TASK GOAL
Transcribe only the last portion of the material: exactly the lines from the one with "- intros k Hk Hr." through the end, inclusive.

DATASET CONTENT
+++
(* ===== verification/PhysMemRefs.v ===== *)
(** * The reference counters of the physical pages

    A page that is reserved has one reference, or as many as its word of extra
    information says. Adding and releasing references, and the creation of the
    tables of extra information, which may need tables for themselves. *)

From S2P Require Import Prelude Util BootMap Console PhysMem PhysMemProofs.
Open Scope Z_scope.

(** ** The fields of a word *)

Lemma testbit_set_field off n v x k :
  is_u32 v → 0 ≤ off → 0 ≤ n → 0 ≤ k < 32 →
  Z.testbit (set_field off (Z.ones n) v x) k =
  if (off <=? k) && (k <? off + n) then Z.testbit x (k - off) else Z.testbit v k.
Proof.
  intros Hv Ho Hn Hk. unfold set_field.
  rewrite Z.lor_spec, Z.land_spec, testbit_u32, Z.lnot_spec, !Z.shiftl_spec, Z.land_spec by lia.
  rewrite (proj2 (Z.ltb_lt k 32)) by lia. simpl.
  destruct (Z.leb_spec off k); simpl.
  - rewrite testbit_ones by lia.
    destruct (Z.ltb_spec (k - off) n), (Z.ltb_spec k (off + n)); try lia; simpl.
    + by rewrite andb_false_r, andb_true_r.
    + by rewrite andb_false_r, andb_true_r, orb_false_r.
  - rewrite !(Z.testbit_neg_r _ (k - off)) by lia. simpl. by rewrite andb_true_r, orb_false_r.
Qed.

(** The field of [n] bits at [off]. *)
Definition get_field (off n v : Z) : Z := Z.land (Z.shiftr v off) (Z.ones n).

Lemma get_field_set_eq off n v x :
  is_u32 v → 0 ≤ off → 0 ≤ n → off + n ≤ 32 → get_field off n (set_field off (Z.ones n) v x) = Z.land x (Z.ones n).
Proof.
  intros. apply Z.bits_inj'. intros k Hk. unfold get_field. rewrite !Z.land_spec, testbit_ones, Z.shiftr_spec by lia.
  destruct (Z.ltb_spec k n); [|by rewrite !andb_false_r].
  rewrite testbit_set_field by (done || lia).
  rewrite (proj2 (Z.leb_le _ _)), (proj2 (Z.ltb_lt _ _)) by lia. simpl. do 2 f_equal. lia.
Qed.

Lemma get_field_set_ne off n off' n' v x :
  is_u32 v → 0 ≤ off → 0 ≤ n → 0 ≤ off' → 0 ≤ n' → off' + n' ≤ 32 → off + n ≤ off' ∨ off' + n' ≤ off →
  get_field off' n' (set_field off (Z.ones n) v x) = get_field off' n' v.
Proof.
  intros. apply Z.bits_inj'. intros k Hk. unfold get_field. rewrite !Z.land_spec, testbit_ones, !Z.shiftr_spec by lia.
  destruct (Z.ltb_spec k n'); [|by rewrite !andb_false_r]. rewrite testbit_set_field by (done || lia).
  destruct (Z.leb_spec off (k + off')), (Z.ltb_spec (k + off') (off + n)); (done || lia).
Qed.

Lemma is_u32_set_field off n v x : is_u32 v → 0 ≤ off → 0 ≤ n → off + n ≤ 32 → is_u32 (set_field off (Z.ones n) v x).
Proof.
  intros Hv Ho Hn Hon. apply u32_bits.
  - unfold set_field. apply Z.lor_nonneg. split; [apply Z.land_nonneg; left; unfold is_u32 in Hv; lia|].
    apply Z.shiftl_nonneg, Z.land_nonneg. right. rewrite Z.ones_equiv. pose proof (Z.pow_pos_nonneg 2 n). lia.
  - intros k Hk. unfold set_field. rewrite Z.lor_spec, Z.land_spec, (testbit_high v) by done.
    rewrite Z.shiftl_spec, Z.land_spec, testbit_ones by lia. rewrite (proj2 (Z.ltb_ge _ _)) by lia. by rewrite andb_false_r.
Qed.

(** [present], [ref] and [unpageable] as fields. *)
Lemma ei_fields v : ei_present v = get_field 0 1 v ∧ ei_ref v = get_field 1 7 v ∧ ei_unpageable v = get_field 8 1 v.
Proof. done. Qed.

Lemma ei_set_fields x v :
  ei_set_present x v = set_field 0 (Z.ones 1) v x ∧ ei_set_ref x v = set_field 1 (Z.ones 7) v x ∧
  ei_set_unpageable x v = set_field 8 (Z.ones 1) v x.
Proof. done. Qed.

Ltac fields :=
  repeat match goal with |- context [ei_present ?v] => rewrite (proj1 (ei_fields v)) end;
  repeat match goal with |- context [ei_ref ?v] => rewrite (proj1 (proj2 (ei_fields v))) end;
  repeat match goal with |- context [ei_set_present ?x ?v] => rewrite (proj1 (ei_set_fields x v)) end;
  repeat match goal with |- context [ei_set_ref ?x ?v] => rewrite (proj1 (proj2 (ei_set_fields x v))) end;
  repeat match goal with |- context [ei_set_unpageable ?x ?v] => rewrite (proj2 (proj2 (ei_set_fields x v))) end.

Lemma ref_set_ref x v : is_u32 v → ei_ref (ei_set_ref x v) = x mod 128.
Proof. intros. fields. rewrite get_field_set_eq by (done || lia). by apply (land_low _ 7). Qed.

Lemma present_set_ref x v : is_u32 v → ei_present (ei_set_ref x v) = ei_present v.
Proof. intros. fields. apply get_field_set_ne; (done || lia). Qed.

Lemma ref_range v : 0 ≤ ei_ref v < 128.
Proof. unfold ei_ref. rewrite (land_low _ 7 127) by done. apply Z.mod_pos_bound. lia. Qed.

Lemma is_u32_set_ref x v : is_u32 v → is_u32 (ei_set_ref x v).
Proof. intros. fields. apply is_u32_set_field; (done || lia). Qed.

(** ** The words of the pages *)

(** A word is unused, or present with at least one reference. *)
Definition info_ok (v : Z) : Prop := is_u32 v ∧ (v = 0 ∨ ei_present v = 1 ∧ 1 ≤ ei_ref v).

Lemma info_ok_nonzero v : ei_present v = 1 → v ≠ 0.
Proof. by intros H ->. Qed.

Section Refs.
Context {Rest : Type}.
Implicit Types m : physmem Rest.

(** The word of a page, if there is a table for it. *)
Definition info_at (m : physmem Rest) (i : Z) : option Z :=
  mjoin (nthZ (physMemExtra m) (Z.shiftr i PHYSMEMEXTRA_BITS)) ≫= λ t, nthZ t (Z.land i PHYSMEMEXTRA_MASK).

Record extra_ok (m : physmem Rest) : Prop := {
  eo_map : map_ok (physMemMap m);
  eo_tables : lenZ (physMemExtra m) = PHYSMEMEXTRA_COUNT;
  eo_table i t : nthZ (physMemExtra m) i = Some (Some t) → lenZ t = 1024;
  eo_info i v : info_at m i = Some v → info_ok v;
  eo_unused i : 0 ≤ i < PAGE_COUNT → reserved (physMemMap m) i = false → default 0 (info_at m i) = 0;
  eo_paging : pagingEnabled m = true;
}.

(** The number of references to a page. *)
Definition refs (m : physmem Rest) (i : Z) : Z :=
  if reserved (physMemMap m) i then
    match info_at m i with Some v => if v =? 0 then 1 else ei_ref v | None => 1 end
  else 0.

Definition page_ptr (i : Z) : Z * Z := (Z.shiftr i PHYSMEMEXTRA_BITS, Z.land i PHYSMEMEXTRA_MASK).

Lemma page_ptr_spec i : 0 ≤ i → page_ptr i = (i / 1024, i mod 1024).
Proof.
  intros. unfold page_ptr, PHYSMEMEXTRA_BITS, PHYSMEMEXTRA_MASK.
  by rewrite Z.shiftr_div_pow2, (land_low i 10) by done.
Qed.

Lemma info_at_ptr m i : info_at m i = mjoin (nthZ (physMemExtra m) (page_ptr i).1) ≫= λ t, nthZ t (page_ptr i).2.
Proof. done. Qed.

Lemma wp_read_info m i v (Q : Z → physmem Rest → Prop) : info_at m i = Some v → Q v m → wp (read_info (page_ptr i)) m Q.
Proof.
  intros Hi HQ. rewrite info_at_ptr in Hi. apply bind_Some in Hi as (t & Ht & Hv). unfold read_info. wp_steps.
  eapply wp_deref; [done|]. by eapply wp_deref.
Qed.

(** A write to the word of a page. *)
Definition set_info (m : physmem Rest) (i v : Z) (m' : physmem Rest) : Prop :=
  physMemMap m' = physMemMap m ∧ ramSize m' = ramSize m ∧ physMemInitialized m' = physMemInitialized m ∧ boot m' = boot m ∧ rest m' = rest m ∧
  ∀ j, 0 ≤ j → info_at m' j = if decide (j = i) then Some v else info_at m j.

Lemma wp_write_info m i w v (Q : unit → physmem Rest → Prop) :
  extra_ok m → 0 ≤ i → info_at m i = Some w → info_ok v → v = 0 ∨ reserved (physMemMap m) i = true →
  (∀ m', extra_ok m' → set_info m i v m' → Q tt m') → wp (write_info (page_ptr i) v) m Q.
Proof.
  intros Hok Hi Hw Hv Hvr HQ. pose proof Hw as Hw'. rewrite info_at_ptr in Hw. apply bind_Some in Hw as (t & Ht & Hw).
  unfold write_info. wp_steps. eapply wp_deref; [done|]. apply wp_put.
  set (m' := set_extra _ _).
  assert (nthZ (physMemExtra m) (page_ptr i).1 = Some (Some t)) as Ht'.
  { destruct (nthZ _ _) as [[t'|]|]; simpl in Ht; congruence. }
  pose proof (nthZ_Some_lt _ _ _ Ht') as Hr1. pose proof (nthZ_Some_lt _ _ _ Hw) as Hr2.
  assert (∀ j, 0 ≤ j → info_at m' j = if decide (j = i) then Some v else info_at m j) as Hset.
  { intros j Hj. rewrite !info_at_ptr. subst m'. cbn [physMemExtra set_extra]. rewrite (page_ptr_spec i Hi) in *. rewrite (page_ptr_spec j Hj). cbn [fst snd] in *.
    destruct (decide (j / 1024 = i / 1024)) as [E|E].
    - rewrite E, nthZ_setZ_eq, Ht' by done. simpl. case_decide as Hji; [subst; by rewrite nthZ_setZ_eq|].
      apply nthZ_setZ_ne. intros E'. apply Hji. rewrite (Z.div_mod i 1024), (Z.div_mod j 1024) by lia. lia.
    - rewrite nthZ_setZ_ne by done. case_decide as Hji; [by subst|done]. }
  apply HQ; [|by split_and!]. destruct Hok as [H H' H'' Hinfo Hun Hp]. split; try done.
  - simpl. by rewrite length_setZ.
  - simpl. intros k t'. destruct (decide (k = (page_ptr i).1)) as [->|].
    + rewrite nthZ_setZ_eq by done. intros [= <-]. rewrite length_setZ. by eapply H''.
    + rewrite nthZ_setZ_ne by done. apply H''.
  - intros k u Hu. destruct (decide (0 ≤ k)) as [Hk|Hk].
    + rewrite Hset in Hu by done. case_decide; [congruence|by eapply Hinfo].
    + unfold info_at in Hu. unfold nthZ at 2 in Hu. rewrite (proj2 (Z.ltb_lt _ 0)) in Hu; [done|].
      apply Z.shiftr_neg. lia.
  - intros k Hk Hr. rewrite Hset by lia. case_decide; [|by apply Hun]. subst. simpl.
    destruct Hvr; [done|]. change (physMemMap m') with (physMemMap m) in Hr. congruence.
Qed.

Context {HK : KernelPages Rest}.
+++
EXERCISE SOLUTION
  - intros k Hk Hr. rewrite Hset by lia. case_decide; [|by apply Hun]. subst. simpl.
    destruct Hvr; [done|]. change (physMemMap m') with (physMemMap m) in Hr. congruence.
Qed.

Context {HK : KernelPages Rest}.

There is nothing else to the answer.